From the entries below, return only the lines starting at the one that contains "one looked-up value" and ending at the one that contains "count ← py_len items;", exactly as they stand.

| Record extracts |
-----

Fixpoint as_pairs (d : list (string * json)) : result (list (string * string)) :=
  match d with
  | [] => Ok []
  | (k, v) :: t => s <- as_str v ;; r <- as_pairs t ;; Ok ((k, s) :: r)
  end.

Definition as_answers (v : json) : result (gmap string string) :=
  match v with
  | JObj d => l <- as_pairs d ;; Ok (list_to_map l)
  | _ => OutsideModel
  end.

(** [data.get(k, default)] *)
Definition get_default (k : string) (d : list (string * json)) (default : json) : json :=
  match dict_get k d with
  | Some v => v
  | None => default
  end.

(** [from_dict]: [data['user_id']] raises on a value that is not a
    dictionary or has no such key; every other field has a default. *)
Definition from_dict (data : json) : result PCBuilderSession :=
  match data with
  | JObj d =>
      match dict_get "user_id" d with
      | None => Raise KeyError
      | Some u =>
          uid <- as_int u ;;
          ch <- as_messages (get_default "chat_history" d (JArr [])) ;;
          an <- as_answers (get_default "answers" d (JObj [])) ;;
          br <- as_str (get_default "build_result" d (JStr EmptyString)) ;;
          rm <- as_bool (get_default "refinement_mode" d (JBool false)) ;;
          cm <- as_bool (get_default "conversation_mode" d (JBool false)) ;;
          fm <- as_bool (get_default "feedback_mode" d (JBool false)) ;;
          uf <- as_str (get_default "user_feedback" d (JStr EmptyString)) ;;
          be <- as_strings (get_default "build_edits" d (JArr [])) ;;
          ca <- as_opt_str (get_default "created_at" d JNull) ;;
          la <- as_opt_str (get_default "last_activity" d JNull) ;;
          Ok {| user_id := uid; chat_history := ch; answers := an;
                build_result := br; refinement_mode := rm;
                conversation_mode := cm; feedback_mode := fm;
                user_feedback := uf; build_edits := be;
                created_at := ca; last_activity := la |}
      end
  | _ => Raise TypeError
  end.

(** ** [class SessionManager] *)

Record Store : Type := {
  sessions : gmap Z PCBuilderSession;
  fs : FS;
  errors : list exn                 (* what [logger.error] was handed *)
}.

Definition set_sessions (m : gmap Z PCBuilderSession) (st : Store) : Store :=
  {| sessions := m; fs := fs st; errors := errors st |}.

Definition set_fs (f : FS) (st : Store) : Store :=
  {| sessions := sessions st; fs := f; errors := errors st |}.

Definition log_error (e : exn) (st : Store) : Store :=
  {| sessions := sessions st; fs := fs st; errors := errors st ++ [e] |}.

#[export] Instance Store_HasFS : HasFS Store :=
  {| the_fs := fs; with_fs := set_fs; the_with_fs := fun _ _ => eq_refl |}.

(** [try: body  except Exception as e: logger.error(...)] *)
Definition try_except (o : outcome Store unit) : option Store :=
  match o with
  | Done _ st => Some st
  | Throw e st => Some (log_error e st)
  | Beyond => None
  end.

Module SessionManager.

(** The loop of [load_sessions] over [data.items()]. *)
Fixpoint load_items (items : list (string * json)) (st : Store)
  : outcome Store unit :=
  match items with
  | [] => Done tt st
  | (user_id_str, session_data) :: rest =>
      match int_of_str user_id_str with
      | Ok uid =>
          match from_dict session_data with
          | Ok s => load_items rest (set_sessions (<[uid := s]> (sessions st)) st)
          | Raise e => Throw e st
          | OutsideModel => Beyond
          end
      | Raise e => Throw e st
      | OutsideModel => Beyond
      end
  end.

(** The block under the lock: [open], [json.load], the loop. *)
Definition load_locked (st : Store) : outcome Store unit :=
  match sessions_file (fs st) with
  | None => Throw OSError st
  | Some content =>
      match json_load content with
      | Ok (JObj members) => load_items members st
      | Ok _ => Throw AttributeError st
      | Raise e => Throw e st
      | OutsideModel => Beyond
      end
  end.

(** [load_sessions]; [None] when the mirror holds what the model cannot. *)
Definition load_sessions (st : Store) : option Store :=
  try_except
    match sessions_file (fs st) with
    | Some _ => FileLock.with_lock load_locked st
    | None => Done tt st
    end.

(** [__init__], on the files [f]. *)
Definition init (f : FS) : option Store :=
  load_sessions {| sessions := ∅; fs := f; errors := [] |}.

(** The dictionary [save_sessions] hands to [json.dump]. *)
Definition mirror_of (m : gmap Z PCBuilderSession) : json :=
  JObj (map (fun kv => (str_of_Z kv.1, to_dict kv.2)) (map_to_list m)).

(** [open(USER_SESSIONS_FILE, 'w')] truncates the file; [json.dump] then
    writes the text front to back. *)
Definition write_mirror (fault : io_fault) (content : string) (st : Store)
  : outcome Store unit :=
  match fault with
  | OpenFails => Throw OSError st
  | WriteFails k =>
      Throw OSError (set_fs (set_sessions_file (Some (take k content)) (fs st)) st)
  | NoFault =>
      Done tt (set_fs (set_sessions_file (Some content) (fs st)) st)
  end.

(** [save_sessions] *)
Definition save_sessions (fault : io_fault) (st : Store) : Store :=
  let data := mirror_of (sessions st) in
  match try_except (FileLock.with_lock (write_mirror fault (json_dumps data)) st) with
  | Some st' => st'
  | None => st
  end.

(** [get_session] *)
Definition get_session (uid : Z) (now : string) (st : Store)
  : PCBuilderSession * Store :=
  let m := match sessions st !! uid with
           | Some _ => sessions st
           | None => <[uid := new_session uid now]> (sessions st)
           end in
  let s := update_activity now (default (new_session uid now) (m !! uid)) in
  (s, set_sessions (<[uid := s]> m) st).

(** [clear_session] *)
Definition clear_session (fault : io_fault) (uid : Z) (st : Store) : Store :=
  save_sessions fault (set_sessions (delete uid (sessions st)) st).

End SessionManager.

(** ** Staleness eviction *)

(** A parsed time stamp: microseconds on the local time line, and whether
    the text carried a UTC offset (an aware [datetime]). *)
Record datetime : Type := { micros : Z; aware : bool }.

Section Cleanup.

(** [datetime.fromisoformat], on text; [None] is its [ValueError]. *)
Variable fromisoformat : string -> option datetime.

(** The body of the loop of [cleanup_old_sessions] for one session:
    [true] when the user is appended to [to_remove].  [cutoff] is naive,
    so comparing an aware time stamp with it raises, like a missing or
    unreadable one; the bare [except] catches all three. *)
Definition stale (cutoff : Z) (s : PCBuilderSession) : bool :=
  match last_activity s with
  | None => true
  | Some t =>
      match fromisoformat t with
      | None => true
      | Some d => if aware d then true else micros d <? cutoff
      end
  end.

Definition MICROS_PER_HOUR : Z := 3600000000.

(** The list [to_remove] the first loop builds. *)
Definition to_remove_of (cutoff : Z) (m : gmap Z PCBuilderSession) : list Z :=
  map fst (List.filter (fun kv => stale cutoff kv.2) (map_to_list m)).

(** [cleanup_old_sessions]; [now] is [datetime.now()] in microseconds.
    The result also tells whether [save_sessions] ran. *)
Definition cleanup_old_sessions (max_age_hours : Z) (now : Z) (fault : io_fault)
    (st : Store) : Store * bool :=
  let cutoff := now - max_age_hours * MICROS_PER_HOUR in
  let to_remove := to_remove_of cutoff (sessions st) in
  let st1 := set_sessions (foldl (fun m uid => delete uid m) (sessions st) to_remove) st in
  match to_remove with
  | [] => (st1, false)
  | _ :: _ => (SessionManager.save_sessions fault st1, true)
  end.

End Cleanup.

(** ** The completion policy *)

Definition REQUIRED_FIELDS : list string :=
  ["budget"; "color"; "rgb_level"; "aesthetics"; "use_case"; "upgradeability";
   "extra_notes"]%string.

Definition SPACE : string := " ".

(** [field in collected_fields] *)
Definition mem (field : string) (collected : list string) : bool :=
  existsb (String.eqb field) collected.

(** [field in session.answers and session.answers[field]] *)
Definition answered (a : gmap string string) (field : string) : bool :=
  match a !! field with
  | Some v => negb (String.eqb v EmptyString)
  | None => false
  end.

(** The lower-cased transcript [chat_text]. *)
Definition chat_text_of (h : list Message) : string :=
  lower (join SPACE (map text h)).

Definition BUDGET_WORDS : list string :=
  ["$"; "dollar"; "budget"; "price"; "cost"; "around"; "under"; "over"]%string.
Definition COLOR_WORDS : list string :=
  ["black"; "white"; "red"; "blue"; "green"; "pink"; "purple"; "rgb"]%string.
Definition RGB_WORDS : list string :=
  ["rgb"; "light"; "led"; "none"; "lots"; "some"]%string.
Definition AESTHETICS_WORDS : list string :=
  ["look"; "aesthetic"; "style"; "performance"; "balanced"]%string.
Definition USE_CASE_WORDS : list string :=
  ["fortnite"; "league"; "minecraft"; "valorant"; "gaming"; "streaming"; "work"]%string.
Definition UPGRADE_WORDS : list string :=
  ["upgrade"; "wont"; "won't"; "might"; "will"; "nah"]%string.
Definition EXTRA_WORDS : list string :=
  ["special"; "request"; "requirement"; "need"; "want"; "none"; "no"; "nah"]%string.
(** * ALEJO Unreal plugin: bridge protocol core and contrast engine

    A shallow embedding of the protocol and accessibility logic of the
    ALEJO plugin:

    - [ALEJOAccessibilitySettings.cpp]: the settings object and its JSON
      (de)serialisation;
    - [ALEJOSubsystem.cpp]: the WebSocket connection, the outbound requests
      and the inbound message dispatch;
    - [ALEJOUIHelper.cpp]: the accessible colour table and the WCAG
      contrast ratio.

    The engine's own services are not part of the plugin. The JSON reader
    and writer and the coercions of [FJsonValue] are the fields of a record
    [JsonEngine], single-precision arithmetic those of a record
    [FloatArith]; every definition is parametric in them, and the part of
    their contract a result relies on is a hypothesis of that result. The
    WebSocket transport is the environment of a step relation. *)

From Stdlib Require Import Reals Lra String Ascii List.
From stdpp Require Import gmap strings list.

#[local] Set Warnings "-register-all".
#[local] Open Scope string_scope.
#[local] Open Scope list_scope.

(** ** The engine's JSON document model ([Dom/JsonValue.h], [Dom/JsonObject.h]) *)

(** A JSON number is a [double]; a [float] or [double] is modelled by the
    real number it denotes. *)
Inductive FJsonValue : Type :=
  | JNull
  | JBoolean (b : bool)
  | JNumber (d : R)
  | JString (s : string)
  | JArray (l : list FJsonValue)
  | JObject (o : gmap string FJsonValue).

(** [FJsonObject::Values], a [TMap<FString, TSharedPtr<FJsonValue>>]. *)
Abbreviation FJsonObject := (gmap string FJsonValue).

(** [FString] comparison and [TMap<FString, _>] key lookup ignore case. *)
Definition ToLowerChar (c : ascii) : ascii :=
  let n := nat_of_ascii c in
  if (65 <=? n)%nat && (n <=? 90)%nat then ascii_of_nat (n + 32) else c.

Fixpoint ToLower (s : string) : string :=
  match s with
  | EmptyString => EmptyString
  | String c s' => String (ToLowerChar c) (ToLower s')
  end.

(** [FString::operator==] *)
Definition FString_Equals (a b : string) : bool :=
  String.eqb (ToLower a) (ToLower b).

(** [Values.Find(FieldName)] *)
Definition FindField (o : FJsonObject) (FieldName : string) : option FJsonValue :=
  o !! ToLower FieldName.

(** [FJsonObject::SetField] *)
Definition SetField (FieldName : string) (v : FJsonValue) (o : FJsonObject) : FJsonObject :=
  <[ToLower FieldName := v]> o.

Definition SetBoolField (FieldName : string) (b : bool) := SetField FieldName (JBoolean b).
Definition SetNumberField (FieldName : string) (d : R) := SetField FieldName (JNumber d).
Definition SetStringField (FieldName : string) (s : string) := SetField FieldName (JString s).
Definition SetObjectField (FieldName : string) (d : FJsonObject) := SetField FieldName (JObject d).

(** [FJsonObject::HasField] *)
Definition HasField (o : FJsonObject) (FieldName : string) : bool :=
  match FindField o FieldName with Some _ => true | None => false end.

(** What the engine supplies around the document model. *)
Record JsonEngine : Type := {
  (** [FJsonSerializer::Serialize] through a [TJsonWriter<>] *)
  Serialize : FJsonObject -> string;
  (** [FJsonSerializer::Deserialize] through a [TJsonReader<>]; [None]
      when the text is not a JSON object *)
  Deserialize : string -> option FJsonObject;
  (** [FJsonValue::TryGetString] on a value that is not a string *)
  CoerceString : FJsonValue -> option string;
  (** [FJsonValue::TryGetNumber] on a value that is not a number *)
  CoerceNumber : FJsonValue -> option R;
  (** [FJsonValue::TryGetBool] on a value that is not a boolean *)
  CoerceBool : FJsonValue -> option bool;
  (** what [FJsonObject::GetObjectField] returns for a field that is
      missing or not an object *)
  NoObject : option FJsonObject
}.
(** * Summary statistics over records: [process_data] and [DataProcessor]

    A shallow embedding of

      - [packages/dev/test-swarm/file3.py]            ([process_data])
      - [packages/dev/tests/fixtures/sample-code.py]  ([DataProcessor])

    Python objects live in a store (a finite map from locations to
    objects); lists and dictionaries are reached through references, so
    that aliasing and in-place mutation ([list.append]) are visible, and
    a function call is a store transformer that either returns a value or
    raises an exception.

    Numbers.  Python's [int] is [Z].  A [float] is an IEEE 754 binary64
    number, taken from the Standard Library's specification of floating
    point arithmetic ([SpecFloat], precision 53, maximal exponent 1024,
    rounding to nearest, ties to even), with its signed zeros, infinities
    and NaN.  [+] and [/] follow Python: int with int stays int under
    [+]; an int meeting a float is first converted to the nearest float,
    which raises [OverflowError] when that is out of range; [/] of two
    ints is the float nearest the exact quotient, with [OverflowError]
    when it is out of range and [ZeroDivisionError] for a zero divisor. *)

From stdpp Require Import base option list gmap strings numbers.
From Stdlib Require Import QArith SpecFloat.

Local Open Scope Z_scope.
Local Open Scope string_scope.
Local Open Scope list_scope.

(** ** Values and objects *)

Definition loc := positive.

(** A binary64 floating-point number. *)
Abbreviation float := spec_float.

Inductive number :=
  | Int (n : Z)
  | Float (f : float).

Inductive pyval :=
  | PyNone
  | PyNum (x : number)
  | PyStr (s : string)
  | PyRef (l : loc).

(** A record is a Python [dict] with string keys. *)
Abbreviation dict := (gmap string pyval).

Inductive obj :=
  | ODict (d : dict)
  | OList (xs : list pyval)
  | OInstance (attrs : dict).   (* an instance of [DataProcessor] *)

Abbreviation heap := (gmap loc obj).

Inductive exn :=
  | TypeError
  | AttributeError
  | ZeroDivisionError
  | OverflowError.

Inductive outcome (A : Type) :=
  | Return (a : A)
  | Raise (e : exn).
Arguments Return {A} a.
Arguments Raise {A} e.

Global Instance outcome_ret : MRet outcome := λ A a, Return a.
Global Instance outcome_bind : MBind outcome := λ A B f m,
  match m with
  | Return a => f a
  | Raise e => Raise e
  end.

(** ** Arithmetic *)

Definition float_add : float → float → float := SFadd 53 1024.
Definition float_div : float → float → float := SFdiv 53 1024.

(** The float nearest to [m * 2^e] (an infinity beyond the range). *)
Definition nearest_float (m e : Z) : float := binary_normalize 53 1024 m e false.

(** A result that is out of the range of floats is an [OverflowError]
    where Python computes it from ints. *)
Definition in_range (f : float) : outcome float :=
  match f with
  | S754_infinity _ => Raise OverflowError
  | _ => Return f
  end.

(** [float(n)] for an int [n]. *)
Definition int_to_float (n : Z) : outcome float := in_range (nearest_float n 0).

(** [a / b] for ints: the quotient correctly rounded, not the quotient of
    the rounded operands. *)
Definition int_true_divide (a b : Z) : outcome float :=
  if decide (b = 0) then Raise ZeroDivisionError
  else match a with
       | 0 => Return (S754_zero (b <? 0)%Z)
       | _ => in_range
                (float_div (S754_finite (a <? 0)%Z (Z.to_pos (Z.abs a)) 0)
                           (S754_finite (b <? 0)%Z (Z.to_pos (Z.abs b)) 0))
       end.

(** [x + y] on numbers. *)
Definition num_add (x y : number) : outcome number :=
  match x, y with
  | Int a, Int b => Return (Int (a + b))
  | Int a, Float g => f ← int_to_float a; Return (Float (float_add f g))
  | Float f, Int b => g ← int_to_float b; Return (Float (float_add f g))
  | Float f, Float g => Return (Float (float_add f g))
  end.

(** [acc + v] where the left operand is a number, as in every addition
    [sum] performs from its start value [0]: a right operand that is not
    a number ([None], a [str], a list, a dict, an instance) is a
    [TypeError]. *)
Definition py_add (acc : number) (v : pyval) : outcome number :=
  match v with
  | PyNum y => num_add acc y
  | _ => Raise TypeError
  end.

(** [x / n] for a number [x] and an int [n] (true division). *)
Definition py_truediv (x : number) (n : Z) : outcome number :=
  match x with
  | Int a => f ← int_true_divide a n; Return (Float f)
  | Float f =>
      g ← int_to_float n;
      match g with
      | S754_zero _ => Raise ZeroDivisionError
      | _ => Return (Float (float_div f g))
      end
  end.

(** [sum(vs)] for a list of values: [+] from left to right, from [0]
    (plain additions, as the interpreters up to 3.11 do; later ones
    compensate the rounding errors of float additions). *)
Fixpoint sum_from (acc : number) (vs : list pyval) : outcome number :=
  match vs with
  | [] => Return acc
  | v :: vs' =>
      match py_add acc v with
      | Return acc' => sum_from acc' vs'
      | Raise e => Raise e
      end
  end.

Definition py_sum (vs : list pyval) : outcome number := sum_from (Int 0) vs.

(** ** The store monad *)

Definition M (A : Type) : Type := heap → outcome A * heap.

Global Instance M_ret : MRet M := λ A a h, (Return a, h).
Global Instance M_bind : MBind M := λ A B f m h,
  match m h with
  | (Return a, h') => f a h'
  | (Raise e, h') => (Raise e, h')
  end.

Definition lift {A} (r : outcome A) : M A := λ h, (r, h).

Definition fresh_loc (h : heap) : loc := fresh (dom h).

(** Creating an object: a new location, never one in use. *)
Definition alloc (o : obj) : M pyval := λ h,
  let l := fresh_loc h in (Return (PyRef l), <[l := o]> h).

(** Building a dict from a dict display [{k1: v1, ...}]. *)
Definition new_dict (d : dict) : M pyval := alloc (ODict d).

(** [v.get(key, default)]: only a dict has the method. *)
Definition dict_get (v : pyval) (key : string) (dflt : pyval) : M pyval := λ h,
  match v with
  | PyRef l =>
      match h !! l with
      | Some (ODict d) => (Return (default dflt (d !! key)), h)
      | _ => (Raise AttributeError, h)
      end
  | _ => (Raise AttributeError, h)
  end.

(** The elements [for item in v] runs over, for a list [v].  Arguments
    that are not lists are outside the annotations ([List[Dict]]) and are
    all mapped to [TypeError]. *)
Definition py_iter (v : pyval) : M (list pyval) := λ h,
  match v with
  | PyRef l =>
      match h !! l with
      | Some (OList xs) => (Return xs, h)
      | _ => (Raise TypeError, h)
      end
  | _ => (Raise TypeError, h)
  end.

(** [len(v)] for a list [v]. *)
Definition py_len (v : pyval) : M Z :=
  xs ← py_iter v; mret (Z.of_nat (length xs)).

(** [v.append(x)]: in place. *)
Definition list_append (v : pyval) (x : pyval) : M pyval := λ h,
  match v with
  | PyRef l =>
      match h !! l with
      | Some (OList xs) => (Return PyNone, <[l := OList (xs ++ [x])]> h)
      | _ => (Raise AttributeError, h)
      end
  | _ => (Raise AttributeError, h)
  end.

(** [v.name] *)
Definition getattr (v : pyval) (name : string) : M pyval := λ h,
  match v with
  | PyRef l =>
      match h !! l with
      | Some (OInstance attrs) =>
          match attrs !! name with
          | Some a => (Return a, h)
          | None => (Raise AttributeError, h)
          end
      | _ => (Raise AttributeError, h)
      end
  | _ => (Raise AttributeError, h)
  end.

(** [v.name = a] *)
Definition setattr (v : pyval) (name : string) (a : pyval) : M pyval := λ h,
  match v with
  | PyRef l =>
      match h !! l with
      | Some (OInstance attrs) =>
          (Return PyNone, <[l := OInstance (<[name := a]> attrs)]> h)
      | _ => (Raise AttributeError, h)
      end
  | _ => (Raise AttributeError, h)
  end.

(** Truth value of [v], as tested by [if] and [not]. *)
Definition truthy (v : pyval) : M bool := λ h,
  match v with
  | PyNone => (Return false, h)
  | PyNum (Int n) => (Return (negb (n =? 0)%Z), h)
  | PyNum (Float (S754_zero _)) => (Return false, h)
  | PyNum (Float _) => (Return true, h)
  | PyStr s => (Return (negb (bool_decide (s = ""))), h)
  | PyRef l =>
      match h !! l with
      | Some (OList xs) => (Return (negb (bool_decide (xs = []))), h)
      | Some (ODict d) => (Return (negb (bool_decide (d = ∅))), h)
      | _ => (Return true, h)
      end
  end.

(** ** [file3.py]: [process_data]

    [sum(item.get('value', 0) for item in items)]: the generator yields
    one looked-up value at a time and [sum] adds it to its accumulator
    before asking for the next, so a lookup and an addition alternate. *)
Fixpoint sum_gen (f : pyval → M pyval) (acc : number) (its : list pyval)
    : M number :=
  match its with
  | [] => mret acc
  | item :: rest =>
      v ← f item;
      acc' ← lift (py_add acc v);
      sum_gen f acc' rest
  end.

Definition process_data (items : pyval) : M pyval :=
  its ← py_iter items;
  total ← sum_gen (λ item, dict_get item "value" (PyNum (Int 0))) (Int 0) its;
  count ← py_len items;
  average ← (if bool_decide (0 < count) then lift (py_truediv total count)
             else mret (Int 0));
  new_dict (<["total" := PyNum total]>
            (<["count" := PyNum (Int count)]>
            (<["average" := PyNum average]> ∅))).

(** ** [sample-code.py]: class [DataProcessor] *)

Module DataProcessor.

Definition __init__ (self : pyval) : M pyval :=
  data ← alloc (OList []);
  setattr self "data" data.

(** The call [DataProcessor()]: a new instance, then [__init__]. *)
Definition new : M pyval :=
  self ← alloc (OInstance ∅);
  _ ← __init__ self;
  mret self.

Definition add_item (self item : pyval) : M pyval :=
  data ← getattr self "data";
  list_append data item.

Definition get_summary (self : pyval) : M pyval :=
  data ← getattr self "data";
  nonempty ← truthy data;
  if negb nonempty then
    new_dict (<["count" := PyNum (Int 0)]>
              (<["total" := PyNum (Int 0)]>
              (<["average" := PyNum (Int 0)]> ∅)))
  else
    data ← getattr self "data";
    its ← py_iter data;
    values ← mapM (λ item, dict_get item "value" (PyNum (Int 0))) its;
    total ← lift (py_sum values);
    let count := Z.of_nat (length values) in
    average ← (if bool_decide (0 < count) then lift (py_truediv total count)
               else mret (Int 0));
    new_dict (<["count" := PyNum (Int count)]>
              (<["total" := PyNum total]>
              (<["average" := PyNum average]> ∅))).

End DataProcessor.

(** ** Vocabulary of the specification *)

(** The value a record contributes: the one under key [value], [0] when
    the key is absent. *)
Definition extract (r : dict) : pyval := default (PyNum (Int 0)) (r !! "value").

(** A record whose extracted value is a number. *)
Definition numeric (r : dict) : Prop := ∃ x, extract r = PyNum x.

(** A record whose extracted value is an int. *)
Definition int_valued (r : dict) : Prop := ∃ n, extract r = PyNum (Int n).

(** The extracted value of an int-valued record ([0] also where it is
    not an int, which [int_valued] excludes). *)
Definition int_of (r : dict) : Z :=
  match extract r with PyNum (Int n) => n | _ => 0 end.

(** The arithmetic sum of a sequence of integers. *)
Definition int_sum (ns : list Z) : Z := foldr Z.add 0 ns.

-----

| Exercise answer |
    one looked-up value at a time and [sum] adds it to its accumulator
    before asking for the next, so a lookup and an addition alternate. *)
Fixpoint sum_gen (f : pyval → M pyval) (acc : number) (its : list pyval)
    : M number :=
  match its with
  | [] => mret acc
  | item :: rest =>
      v ← f item;
      acc' ← lift (py_add acc v);
      sum_gen f acc' rest
  end.

Definition process_data (items : pyval) : M pyval :=
  its ← py_iter items;
  total ← sum_gen (λ item, dict_get item "value" (PyNum (Int 0))) (Int 0) its;
  count ← py_len items;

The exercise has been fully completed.